The four of us took the train from Rome to Civitavecchia, about a thirty minute train ride. Civitavecchia is the port city for Rome. I have one complaint about the train station there. There are no elevators from the platforms to the underground walkway that takes you from the tracks to the station. People, including us, were lugging their heavy suitcases down and then up the stairs to get into the station.
It seems to me the city of Civitavecchia would add elevators, knowing that many people arrive by train to board cruise ships. If the city is too poor to do this, then it seems that the various cruise ship lines, that use that port to begin and end their cruises, would band together and make that improvement to the train station for the convenience of their passengers.
We took a taxi from the train station to where our ship, the Holland America MS Koningsdam, was waiting. Once we were there we got aboard with the least effort we have ever had boarding a ship. I guess our timing was perfect, no lines anywhere.
The Koningsdam is one of Holland America's newer ships and we found that the state rooms are improved. The bathrooms are larger and the showers are big. Another difference is that the theater has surround seating. No balcony. Good viewing from most anywhere. The theater didn't seat as many people, however, they performed three shows a night instead of two. Chuck and I both really liked the improvements to the ship's design.
We set sail about 6:00 pm and after an early dinner, Chuck and I were in our cabin sawing logs.
Our first port of call was Dubrovnik, Croatia. The next day was a sea day. This was perfect for us, we were glad to have the much needed down day after the previous two weeks of non-stop touring.
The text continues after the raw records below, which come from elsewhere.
(** * GetProfileWindow *)

(** [bufio.Scanner] with its defaults: lines without the line break and one carriage
    return before it, up to the first line of 64 kB or more, where it stops. *)
Definition drop_cr (l : string) : string :=
  match rfind_char ch_cr l with
  | Some i => if (S i =? String.length l)%nat then str_take i l else l
  | None => l
  end.
Definition max_token : nat := Z.to_nat 65536.
Fixpoint until_long (ls : list string) : list string :=
  match ls with
  | [] => []
  | l :: ls' => if (String.length l <? max_token)%nat then l :: until_long ls' else []
  end.
Definition scan_lines (content : string) : list string := map drop_cr (until_long (getlines ch_nl content)).

(** [strconv.ParseUint(s, 10, 64)] *)
Definition ParseUint (s : string) : option Z :=
  match scan_digits 10 s 0 false with
  | (v, true, "") => if v <? 2 ^ 64 then Some v else None
  | _ => None
  end.

(** The body of the loop over the lines. *)
Definition window_line (line : string) : option (string * Z) :=
  if bool_decide (line = "") then None else
  match rfind_char " "%char line with
  | None => None
  | Some lastSpace =>
      match ParseUint (str_drop (S lastSpace) line) with
      | Some count => Some (str_take lastSpace line, count)
      | None => None
      end
  end.

(** [merged[stack] += count] *)
Definition merge_count (stack : string) (count : Z) (m : gmap string Z) : gmap string Z :=
  <[stack := to_u64 (default 0 (m !! stack) + count)]> m.

Definition merge_object (m : gmap string Z) (content : string) : gmap string Z :=
  foldl (λ m line, match window_line line with Some (s, c) => merge_count s c m | None => m end)
    m (scan_lines content).

(** The segments of a task that overlap [start, end). *)
Definition overlaps (tid : string) (start end_ : Z) (g : segment) : bool :=
  bool_decide (seg_tid g = tid) && (start_ts g <? end_) && (start <? end_ts g).
Definition window_segments (tid : string) (start end_ : Z) (a : api) : list segment :=
  merge_sort by_start (filter (overlaps tid start end_) (ap_segments a)).

(** [get_ok]: the answers of the storage, by key; [range]: the order in which Go walks a
    map. *)
Definition GetProfileWindow (find_ok : bool) (get_ok : string → bool)
    (range : gmap string Z → list (string * Z)) (tid : string) (window : option (Z * Z)) (a : api)
    : reply string :=
  match window with
  | None => fail 400 4000012
  | Some (start, end_) =>
      if (start =? 0) || (end_ =? 0) then fail 400 4000012 else
      let segments := if find_ok then window_segments tid start end_ a else [] in
      match segments with
      | [] => fail 404 4040012
      | _ =>
          match ap_store a with
          | None => fail 503 5030012
          | Some store =>
              let merged := foldl (λ m g,
                match (if get_ok (s3_key g) then store !! s3_key g else None) with
                | Some content => merge_object m content
                | None => m
                end) ∅ segments in
              if bool_decide (merged = ∅) then fail 404 4040013
              else done_with (collapsed_text (range merged))
          end
      end
  end.

(** * Lemmas *)

Lemma drop_cr_id l : no_char ch_cr l → drop_cr l = l.
Proof. intros H. unfold drop_cr. by rewrite rfind_no_char. Qed.

(** A line that ends in a digit loses nothing. *)
Lemma drop_cr_app l s : no_char ch_cr s → s ≠ "" → drop_cr (l +:+ s) = l +:+ s.
Proof.
  intros Hs Hne. unfold drop_cr. destruct (rfind_char ch_cr (l +:+ s)) as [i|] eqn:E; [|done].
  destruct (Nat.eqb_spec (S i) (String.length (l +:+ s))) as [Hi|]; [|done]. exfalso.
  assert (i < String.length l)%nat as Hlt.
  { revert i E Hi. induction l as [|b l IH]; simpl; intros i E Hi.
    - by rewrite rfind_no_char in E.
    - destruct (rfind_char ch_cr (l +:+ s)) as [j|] eqn:Ej; [|destruct (ascii_dec b ch_cr)]; simplify_eq.
      + specialize (IH j eq_refl). lia.
      + lia. }
  rewrite str_length_app in Hi. destruct s; [done|]. simpl in Hi. lia.
Qed.

Lemma ParseUint_to_string n : is_u64 n → ParseUint (to_string n) = Some n.
Proof.
  intros Hn. unfold ParseUint. rewrite to_string_nonneg by apply Hn. unfold print_base.
  rewrite scan_print_base by (unfold is_u64 in Hn; lia). simpl.
  destruct (Z.ltb_spec n (2 ^ 64)); [done|]. unfold is_u64 in Hn. lia.
Qed.

Lemma to_string_no_cr n : 0 <= n → no_char ch_cr (to_string n).
Proof.
  intros Hn. rewrite to_string_nonneg by done. apply print_base_no_char; [lia|done|].
  intros d Hd. destruct (digit_char_plain d Hd) as (Hsp & _). intros E. rewrite E in Hsp. done.
Qed.

Lemma window_line_collapsed p : is_u64 p.2 → window_line (drop_cr (collapsed_line p)) = Some p.
Proof.
  destruct p as [s c]. simpl. intros Hc. unfold collapsed_line. cbn [fst snd].
  change (" " +:+ to_string c) with (String " "%char (to_string c)).
  assert (s +:+ String " "%char (to_string c) = (s +:+ " ") +:+ to_string c) as E
    by (by rewrite str_app_assoc).
  rewrite E, drop_cr_app, <-E by (apply to_string_no_cr, Hc || apply to_string_nonempty).
  unfold window_line. rewrite bool_decide_eq_false_2 by (by intros [_ ?]%str_app_eq_nil).
  rewrite rfind_app by (rewrite to_string_nonneg by apply Hc; apply print_base_no_space; apply Hc).
  rewrite str_drop_app_S, ParseUint_to_string by done. by rewrite str_take_app.
Qed.

(** A file as the agent writes it, with lines the scanner takes. *)
Definition file_ok (l : list (string * Z)) : Prop :=
  Forall (λ p, no_char ch_nl p.1 ∧ is_u64 p.2 ∧ (String.length (collapsed_line p) < max_token)%nat) l.

Definition merge_counts (l : list (string * Z)) (m : gmap string Z) : gmap string Z :=
  foldl (λ m p, merge_count p.1 p.2 m) m l.

Lemma until_long_id ls : Forall (λ l, (String.length l < max_token)%nat) ls → until_long ls = ls.
Proof.
  induction 1 as [|l ls Hl _ IH]; [done|]. cbn [until_long].
  destruct (Nat.ltb_spec (String.length l) max_token); [by rewrite IH|lia].
Qed.

Lemma merge_object_collapsed l m : file_ok l → merge_object m (collapsed_text l) = merge_counts l m.
Proof.
  intros Hl. unfold merge_object, scan_lines.
  rewrite collapsed_text_lines, getlines_unlines, until_long_id.
  - revert m. induction Hl as [|p l (_ & Hc & _) Hl IH]; intros m; [done|].
    cbn [map foldl merge_counts]. rewrite window_line_collapsed by done. destruct p as [s c]. by rewrite IH.
  - apply Forall_map. eapply Forall_impl; [exact Hl|]. by intros p (_ & _ & ?).
  - apply Forall_map. eapply Forall_impl; [exact Hl|]. intros p (? & ? & _). by apply collapsed_line_no_nl.
Qed.

Lemma merge_counts_app l1 l2 m : merge_counts (l1 ++ l2) m = merge_counts l2 (merge_counts l1 m).
Proof. apply foldl_app. Qed.

Lemma merge_counts_lookup s l m :
  merge_counts l m !! s =
    match filter (λ p, p.1 = s) l with
    | [] => m !! s
    | _ => Some (to_u64 (default 0 (m !! s) + count_of s l))
    end.
Proof.
  revert m. induction l as [|[s' c] l IH]; intros m; [done|].
  change (merge_counts ((s', c) :: l) m) with (merge_counts l (merge_count s' c m)). rewrite IH.
  unfold count_of. rewrite filter_cons. cbn [fst snd]. unfold merge_count.
  case_decide as E; [subst s'|].
  - rewrite lookup_insert_eq. simpl. destruct (filter _ l) as [|q f]; [simpl; do 2 f_equal; lia|].
    rewrite to_u64_add_l. do 2 f_equal. unfold total. simpl. lia.
  - by rewrite lookup_insert_ne.
Qed.

Lemma merge_counts_names l m s : is_Some (merge_counts l m !! s) ↔ s ∈ map fst l ∨ is_Some (m !! s).
Proof.
  rewrite merge_counts_lookup. destruct (filter (λ p, p.1 = s) l) as [|p f] eqn:E.
  - split; [by right|]. intros [Hin|]; [|done]. apply list_elem_of_fmap in Hin as (p & -> & Hp).
    assert (p ∈ filter (λ q : string * Z, q.1 = p.1) l) as Hf by (by apply list_elem_of_filter).
    rewrite E in Hf. by apply not_elem_of_nil in Hf.
  - split; [|eauto]. intros _. left.
    assert (p ∈ filter (λ p : string * Z, p.1 = s) l) as [<- Hp]%list_elem_of_filter by (rewrite E; by left).
    by apply list_elem_of_fmap_2.
Qed.

(** The text of a map of counts, in any order, read back by the agent's reader. *)
Lemma text_of_map l (m : gmap string Z) :
  l ≡ₚ map_to_list m → map_Forall (λ s c, no_char ch_nl s ∧ is_u64 c) m →
  ∀ s, om_get s (merge_text (collapsed_text l) []) = m !! s.
Proof.
  intros Hl Hm s. assert (Forall (λ p, no_char ch_nl p.1 ∧ is_u64 p.2) l) as Hall.
  { rewrite Hl. apply Forall_forall. intros [s' c] Hin%elem_of_map_to_list. by apply (Hm s' c). }
  rewrite merge_text_lines by done. rewrite add_counts_get. unfold count_of.
  assert (filter (λ p, p.1 = s) l ≡ₚ match m !! s with Some c => [(s, c)] | None => [] end) as Hf.
  { rewrite Hl. clear. induction m as [|s' c m Hno IH] using map_ind.
    - rewrite map_to_list_empty, lookup_empty. done.
    - rewrite map_to_list_insert, filter_cons by done. cbn [fst]. case_decide as E.
      + subst s'. rewrite lookup_insert_eq, IH, Hno. done.
      + by rewrite lookup_insert_ne by done. }
  destruct (m !! s) as [c|] eqn:E.
  - apply Permutation_singleton_r in Hf. rewrite Hf. rewrite total_cons. cbn. f_equal.
    rewrite Z.add_0_r. apply to_u64_id. by apply (Hm s c).
  - apply Permutation_nil_r in Hf. by rewrite Hf.
Qed.

(** The counts of a merge are 64-bit and its names those of the files. *)
Lemma merge_counts_ok l m :
  Forall (λ p, no_char ch_nl p.1) l →
  map_Forall (λ s c, no_char ch_nl s ∧ is_u64 c) m →
  map_Forall (λ s c, no_char ch_nl s ∧ is_u64 c) (merge_counts l m).
Proof.
  intros Hl. revert m. induction Hl as [|p l Hp Hl IH]; intros m Hm; [done|]. apply IH.
  apply map_Forall_insert_2; [|done]. split; [done|apply to_u64_range].
Qed.

(** The loop over the segments. *)
Lemma merge_segments (store : gmap string string) content segs m :
  Forall (λ g, store !! s3_key g = Some (collapsed_text (content g)) ∧ file_ok (content g)) segs →
  foldl (λ m g, match store !! s3_key g with Some c => merge_object m c | None => m end) m segs =
  merge_counts (concat (map content segs)) m.
Proof.
  intros H. revert m. induction H as [|g segs [Hg Hf] _ IH]; intros m; [done|].
  cbn [foldl map concat]. by rewrite Hg, merge_object_collapsed, merge_counts_app, IH.
Qed.

(** A line of 64 kB or more ends the reading of its file: what follows is dropped without
    an error. *)
Lemma long_line_drops_rest l p l' m :
  file_ok l → Forall (λ p, no_char ch_nl p.1 ∧ is_u64 p.2) (p :: l') →
  (max_token <= String.length (collapsed_line p))%nat →
  merge_object m (collapsed_text (l ++ p :: l')) = merge_object m (collapsed_text l).
Proof.
  intros Hl Hp Hlong. unfold merge_object, scan_lines. rewrite !collapsed_text_lines.
  assert (∀ ps, Forall (λ p, no_char ch_nl p.1 ∧ is_u64 p.2) ps →
    Forall (no_char ch_nl) (map collapsed_line ps)) as Hnl.
  { intros ps H. apply Forall_map. eapply Forall_impl; [exact H|]. intros q [? ?]. by apply collapsed_line_no_nl. }
  assert (Forall (λ p, no_char ch_nl p.1 ∧ is_u64 p.2) l) as Hl0.
  { eapply Forall_impl; [exact Hl|]. naive_solver. }
  rewrite !getlines_unlines by (apply Hnl; rewrite ?Forall_app; auto). do 2 f_equal.
  rewrite map_app. cbn [map]. clear -Hl Hlong. induction Hl as [|q l (_ & _ & Hq) Hl IH]; cbn [map app until_long].
  - destruct (Nat.ltb_spec (String.length (collapsed_line p)) max_token); [lia|done].
  - destruct (Nat.ltb_spec (String.length (collapsed_line q)) max_token); [by rewrite IH|lia].
Qed.

(** The key of an upload is the one the agent registers ([upload_segment] of
    [ContinuousProfiler]: the task id, a slash and the path below the directory of the
    task), and the object is there. *)
Lemma upload_key b1 b2 tid rel content a store :
  tid ≠ "" → ap_store a = Some store →
  let '(r, a') := UploadTaskFile true b1 b2 tid (String "/"%char rel) (Some content) a in
  rdata r = Some (tid +:+ "/" +:+ rel) ∧
  ap_store a' = Some (<[tid +:+ "/" +:+ rel := content]> store) ∧
  rtc api_write (ap_db a) (ap_db a').
Proof.
  intros Htid Hst. unfold UploadTaskFile. rewrite bool_decide_eq_false_2 by done. cbn [orb].
  rewrite bool_decide_eq_false_2 by done. rewrite Hst. cbn [negb trim_slash]. split; [done|].
  assert (∀ a1, ap_store (run_stmt b2 (SetCosKey tid (tid +:+ "/" +:+ rel)) a1) = ap_store a1) as E
    by (intros; by destruct b2).
  case_match; [|by split]. case_bool_decide; [|by split]. rewrite E. split; [done|].
  by apply (run_stmt_write b2 (SetCosKey tid (tid +:+ "/" +:+ rel)) (set_store _ a)).
Qed.

(** * Claims *)

(** The two segments of TestGetProfileWindow_Merge, uploaded and registered. *)
Definition put_segment (ts : Z) (l : list (string * Z)) (a : api) : api :=
  let rel := to_string ts +:+ "/collapsed.txt" in
  let a1 := (UploadTaskFile true true true "mergetest" ("/" +:+ rel) (Some (collapsed_text l)) a).2 in
  (CreateSegment true "mergetest" (Some (ts, ts + 300, "mergetest/" +:+ rel)) a1).2.
Definition seg_a : list (string * Z) := [("main;foo", 10); ("main;bar", 5)].
Definition seg_b : list (string * Z) := [("main;foo", 20); ("main;baz", 8)].
Definition api_merge : api := put_segment 1718500300 seg_b (put_segment 1718500000 seg_a api0).
Definition seg_content (g : segment) : list (string * Z) :=
  if start_ts g =? 1718500000 then seg_a else seg_b.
During the night I came down with a stomach virus. I called the desk and they sent up the ship doctor. He gave me medicine and also quarantined me to my cabin for the next 24 hours.
Since I could not leave my cabin, I could not go ashore in Dubrovnik. It was a bummer, but to be honest, I didn't feel much like walking the old city of Dubrovnik anyway. Luckily, Chuck was not quarantined and he was able to go ashore. That evening, I was feeling much better and the quarantine was lifted.
Our next port of call was Kotor, Montenegro. I woke up feeling great and eager to get off the ship.
Here is Chuck standing in front of the welcome to Montenegro sign.
After our tour around the bay, we ventured into the old town of Kotor. The fountain below is located just outside the walls of the old town.
Once inside the stone walls of the city, the first church we saw was St. Tryphon Cathedral, which dates back to 1166.
We wondered through the streets of old Kotor. They wind so much that one could get lost. There were many nice plazas like the one below.
And there were many tunnels.
Another plaza. Notice the wash drying on the balcony of the building.
It was at this plaza we noticed steps going up. We decided to climb them and see where they went. After climbing up, up, up, we met some people coming down. We asked them how far to the top and they said about 45 more minutes. Whoa, not for me.
We did climb a little further and I was able to get these shots of the bay.
If you look closely in this picture, you can see our ship in the bay.
Kotor has a large population of cats that have become a symbol of the city. They city has several cat stores and a cat museum, as well as the Cat's Square. Water and food is left throughout the city for the cats to feed on, and cardboard boxes are often arranged to be a place for the cats to sleep in.
After touring the old city, Chuck and I found a wonderful little restaurant on the bay.
Chuck scored with a nice size bowl of mussels.
As we were going back to the dock to get back to our ship, I saw a tourist saying goodbye to one of the cats of Kotor.
We had a great day there. I was full of gratitude that I was healthy enough to enjoy it.